• **Recorded information**:
****

(** C3: Optimistic locking, for the commands of the keyspace: after a client has watched
    keys, and after any events of all clients that are not later than [horizon], its EXEC
    either runs the queued commands one after the other on the data as it is then, and
    every watched key kept its value in every state since, but for a key with a deadline,
    which may have lost the deadline or, if the deadline is before [horizon], may have
    expired; or it changes nothing and propagates nothing.  In both cases the transaction
    is over and nothing is watched.  The events run queries that [query_ok] covers, and
    no SAVE in a transaction. *)
Theorem exec_after_watch (horizon dbnum : Z) (ds : Z → state) (c : Multi.cid) (s s2 : server) (mid : list server)
    (cl cl2 : Multi.client (list bytes)) (time : nat → Z) :
  at_rest ds → reachable horizon dbnum ds s → Multi.clients s !! c = Some cl →
  during horizon dbnum c s mid s2 → Multi.clients s2 !! c = Some cl2 → Multi.c_multi cl2 = true →
  admissible horizon (Multi.Query c (Multi.Exec time)) s2 →
  ∃ s3 rs, Multi.step dbnum (Multi.Query c (Multi.Exec time)) s2 = Some (s3, rs) ∧
    (∃ db, Multi.clients s3 !! c = Some (MultiSpec.fresh_client db)) ∧
    if Multi.c_dirty_cas cl2 || Multi.c_dirty_exec cl2
    then rs = [if Multi.c_dirty_exec cl2 then Multi.RExecAbort else Multi.RNullMultiBulk] ∧
         Multi.data s3 = Multi.data s2 ∧ Multi.propagated s3 = Multi.propagated s2
    else (∃ db rs', rs = Multi.RMultiBulkLen (zlen (Multi.mstate cl2)) :: rs' ∧
            MultiSpec.run_queue dbnum time 0 (Multi.mstate cl2) (Multi.c_db cl2, Multi.data s2) = Some (db, Multi.data s3, rs')) ∧
         ∀ k, k ∈ Multi.watched_keys cl →
           Forall (λ m, fades horizon (key_value (Multi.data s) k) (key_value (Multi.data m) k)) mid.
Proof. intros Hds Hr Hc Hd Hc2 Hm Ha. by apply (MultiSpec.exec_since dbnum ds c s s2 mid cl cl2 time). Qed.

****

• **What you will do**: Show every line from the entries above in which "dbnum" appears.

• **Exercise output**:
Theorem exec_after_watch (horizon dbnum : Z) (ds : Z → state) (c : Multi.cid) (s s2 : server) (mid : list server)
  at_rest ds → reachable horizon dbnum ds s → Multi.clients s !! c = Some cl →
  during horizon dbnum c s mid s2 → Multi.clients s2 !! c = Some cl2 → Multi.c_multi cl2 = true →
  ∃ s3 rs, Multi.step dbnum (Multi.Query c (Multi.Exec time)) s2 = Some (s3, rs) ∧
            MultiSpec.run_queue dbnum time 0 (Multi.mstate cl2) (Multi.c_db cl2, Multi.data s2) = Some (db, Multi.data s3, rs')) ∧
Proof. intros Hds Hr Hc Hd Hc2 Hm Ha. by apply (MultiSpec.exec_since dbnum ds c s s2 mid cl cl2 time). Qed.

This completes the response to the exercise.